Antitumor memory responses induced by Ad/scIL-12-B7TM. Groups of BALB/c mice (n = 5–6) that had been previously treated with Ad/scIL-12-B7TM or Ad/scIL-12 and eliminated the original tumors were rechallenged (a) subcutaneously with 1 × 10⁵ CT26 or (b) intravenously with 2 × 10⁵ CT26 cells. Age-matched naive BALB/c mice were included as controls. In a, the results are the mean ± SD for those mice with measurable tumors. In b, the mean and individual metastatic foci of each group are presented.
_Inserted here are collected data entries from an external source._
(** The queue of bytes. *)
Definition take_front (n : Z) : M (list Z) (list Z) :=
  q <- mget ;; mput (drop (Z.to_nat n) q) ;; mret (take (Z.to_nat n) q).
Definition queue_op (o : op) : M (list Z) reply :=
  q <- mget ;;
  match o with
  | OWrite p | OWriteString p => mput (q ++ p) ;; mret (Count (zlen p) None)
  | OWriteByte c => mput (q ++ [c]) ;; mret (Byte c None)
  | OWriteRune r => mput (q ++ encoded r) ;; mret (Count (zlen (encoded r)) None)
  | OGrow n => if n <? 0 then mpanic negative_count else mret Nothing
  | ORead k => l <- take_front k ;; mret (Data l (if decide (q = []) then if k =? 0 then None else Some EOF else None))
  | ONext n => if n <? 0 then mpanic SliceBounds else l <- take_front n ;; mret (Data l None)
  | OReadByte => match q with [] => mret (Byte 0 (Some EOF)) | c :: q => mput q ;; mret (Byte c None) end
  | OReadRune =>
      match q with
      | [] => mret (Rune 0 0 (Some EOF))
      | _ => let '(r, n) := DecodeRune q in take_front n ;; mret (Rune r n None)
      end
  | OReadBytes d | OReadString d =>
      let '(l, rest, found) := line d q in mput rest ;; mret (Data l (if found : bool then None else Some EOF))
  | OTruncate n =>
      if (n <? 0) || (n >? zlen q) then mpanic truncation_out_of_range else mput (take (Z.to_nat n) q) ;; mret Nothing
  | OReset => mput [] ;; mret Nothing
  | OLen => mret (Number (zlen q))
  | OBytes | OString => mret (Data q None)
  | OPeek n => if n <? 0 then mpanic SliceBounds else mret (Data (take (Z.to_nat n) q) (if zlen q <? n then Some EOF else None))
  end.

(** Arguments of the types the operations take. *)
Definition op_ok (o : op) : Prop :=
  match o with
  | OWrite p | OWriteString p => Forall byte p
  | OWriteByte c => byte c
  | OWriteRune r => is_int32 r
  | ORead k => 0 <= k
  | _ => True
  end.
(** The room an operation makes. *)
Definition space (o : op) : Z :=
  match o with
  | OWrite p | OWriteString p => zlen p
  | OWriteByte _ => 1
  | OWriteRune r => if u32 r <? RuneSelf then 1 else UTFMax
  | OGrow n => n
  | _ => 0
  end.

Section Theorems.
Context (make_ok : Z -> bool) (append_cap : Z -> Z -> Z).

Definition buffer_op (o : op) : M Buffer reply :=
  match o with
  | OWrite p => fmap_M (fun '(n, e) => Count n e) (Write make_ok append_cap p)
  | OWriteString s => fmap_M (fun '(n, e) => Count n e) (WriteString make_ok append_cap s)
  | OWriteByte c => fmap_M (Byte c) (WriteByte make_ok append_cap c)
  | OWriteRune r => fmap_M (fun '(n, e) => Count n e) (WriteRune make_ok append_cap r)
  | OGrow n => fmap_M (fun _ => Nothing) (Grow make_ok append_cap n)
  | ORead k => fmap_M (fun '(l, e) => Data l e) (Read k)
  | ONext n => fmap_M (fun l => Data l None) (Next n)
  | OReadByte => fmap_M (fun '(c, e) => Byte c e) ReadByte
  | OReadRune => fmap_M (fun '(r, n, e) => Rune r n e) ReadRune
  | OReadBytes d => fmap_M (fun '(l, e) => Data l e) (ReadBytes d)
  | OReadString d => fmap_M (fun '(l, e) => Data l e) (ReadString d)
  | OTruncate n => fmap_M (fun _ => Nothing) (Truncate n)
  | OReset => fmap_M (fun _ => Nothing) Reset
  | OLen => fmap_M Number Len
  | OBytes => fmap_M (fun l => Data l None) Bytes
  | OString => fmap_M (fun l => Data l None) String_
  | OPeek n => fmap_M (fun '(l, e) => Data l e) (Peek n)
  end.

(** One operation on a buffer replies as on the queue of its unread bytes,
    panics as it does, or fails to grow. *)
Definition simulates (o : op) (b : Buffer) : Prop :=
  match buffer_op o b, queue_op o (contents b) with
  | Done (r, b'), Done (r', q) => r = r' /\ q = contents b' /\ valid b' /\ Forall byte q
  | Panic e, Panic e' => e = e'
  | Panic e, Done _ => too_large make_ok (bcap b) (space o) e
  | _, _ => False
  end.

Hypothesis append_cap_ok : forall c n, n <= append_cap c n.

Lemma simulates_wpe o b r q :
  wpe (buffer_op o) (fun r' b' => r' = r /\ exists p t, holds b' p q t) (too_large make_ok (bcap b) (space o)) b ->
  queue_op o (contents b) = Done (r, q) -> Forall byte q -> simulates o b.
Proof.
  intros H Hq Hb. unfold simulates, wpe in *. rewrite Hq. destruct (buffer_op o b) as [[r' b']|e|]; [|done..].
  destruct H as (-> & p & t & Hh). split_and!; [done|by rewrite (holds_contents _ _ _ _ Hh)|by eapply holds_valid|done].
Qed.
Lemma simulates_wp o b r q :
  wp (buffer_op o) (fun r' b' => r' = r /\ exists p t, holds b' p q t) b ->
  queue_op o (contents b) = Done (r, q) -> Forall byte q -> simulates o b.
Proof. intros H. by apply simulates_wpe, wpe_wp. Qed.

Lemma fmap_wpe {A B} (f : A -> B) (m : M Buffer A) Q (Q' : B -> Buffer -> Prop) E b :
  wpe m Q E b -> (forall a b', Q a b' -> Q' (f a) b') -> wpe (fmap_M f m) Q' E b.
Proof. intros Hm HQ. unfold fmap_M. eapply wpe_call; [exact Hm|]. intros a b' H. by apply HQ. Qed.
Lemma fmap_wp {A B} (f : A -> B) (m : M Buffer A) Q (Q' : B -> Buffer -> Prop) b :
  wp m Q b -> (forall a b', Q a b' -> Q' (f a) b') -> wp (fmap_M f m) Q' b.
Proof. intros Hm HQ. unfold fmap_M. eapply wp_call; [exact Hm|]. intros a b' H. by apply HQ. Qed.
(* ===== verification/VarintTheorems.v ===== *)
(** * encoding/binary: varints are read back *)

From S2P Require Import Prelude.
From S2P Require Import Slice.
From S2P Require Import Bits.
From S2P Require Import Utf8Spec.
From S2P Require Import Utf8Text.
From S2P Require Import Buffer.
From S2P Require Import BufferSpec.
From S2P Require Import BufferOps.
From S2P Require Import Varint.

(** The base-128 numeral of [x], least significant digit first, with at most
    [fuel + 1] digits; all but the last have the bit 0x80. *)
Fixpoint leb128 (fuel : nat) (x : Z) : list Z :=
  if x <? 128 then [x]
  else match fuel with O => [x] | S fuel => (x mod 128 + 128) :: leb128 fuel (x / 128) end.
Definition uvarint (x : Z) : list Z := leb128 9 x.

(** A byte that announces another one. *)
Definition announces (c : Z) : Prop := 128 <= c < 256.

Lemma leb128_small f x : x < 128 -> leb128 f x = [x].
Proof. intros. destruct f; cbn; by destruct (Z.ltb_spec x 128); [|lia]. Qed.
Lemma leb128_big f x : 128 <= x -> leb128 (S f) x = (x mod 128 + 128) :: leb128 f (x / 128).
Proof. intros. cbn. by destruct (Z.ltb_spec x 128); [lia|]. Qed.
Lemma leb128_length f x : 1 <= zlen (leb128 f x) <= Z.of_nat f + 1.
Proof.
  revert x. induction f as [|f IH]; intros x; cbn [leb128]; destruct (x <? 128); try (change (zlen [x]) with 1; lia).
  rewrite zlen_cons. specialize (IH (x / 128)). lia.
Qed.
Lemma leb128_last f x : 0 <= x < 2 ^ (7 * (Z.of_nat f + 1)) ->
  exists l b, leb128 f x = l ++ [b] /\ Forall announces l /\ 0 <= b < 128.
Proof.
  revert x. induction f as [|f IH]; intros x Hx.
  - exists [], x. rewrite leb128_small by (cbn in Hx; lia). split; [done|]. split; [done|cbn in Hx; lia].
  - destruct (Z.lt_ge_cases x 128).
    + exists [], x. rewrite leb128_small by lia. split; [done|]. split; [done|lia].
    + rewrite leb128_big by lia. destruct (IH (x / 128)) as (l & b & -> & Hl & Hb).
      { replace (7 * (Z.of_nat (S f) + 1)) with (7 + 7 * (Z.of_nat f + 1)) in Hx by lia. rewrite Z.pow_add_r in Hx by lia.
        change (2 ^ 7) with 128 in Hx. split; [apply Z.div_pos; lia|]. apply Z.div_lt_upper_bound; lia. }
      exists ((x mod 128 + 128) :: l), b. split; [done|]. split; [|done]. constructor; [|done]. pose proof (Z.mod_pos_bound x 128). unfold announces. lia.
Qed.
IL, interleukin.

Figure 8

Systematic and local expression of IL-12. (a) 5 × 10⁴ CT26/scIL-12-B7TM or CT26/scIL-12 cells were seeded on 6-well plate and the supernatants collected 24, or 48 hours later to measure the amount of IL-12 by ELISA. The values are presented as the mean ± SD of triplicate cultures. (b) Groups of BALB/c mice (n = 5) were injected subcutaneously with 1 × 10⁷ CT26/scIL-12-B7TM, or CT26/scIL-12 cells, then serum samples were collected on the indicated days and assayed for the presence of IL-12. (c,d) Mice (n = 3–6) with established subcutaneous CT26 tumors as described in Figure 5 were injected intratumorally with 1 × 10⁹ pfu of Ad/scIL-12-B7TM, Ad/scIL-12, or Ad/GFP on day 10. (c) Tumor and (d) serum samples were collected on the indicated days and assayed for the presence of IL-12 by ELISA. The results in b–d are the mean ± SD for the indicated number of mice. ELISA, enzyme-linked immunosorbent assay; IL, interleukin.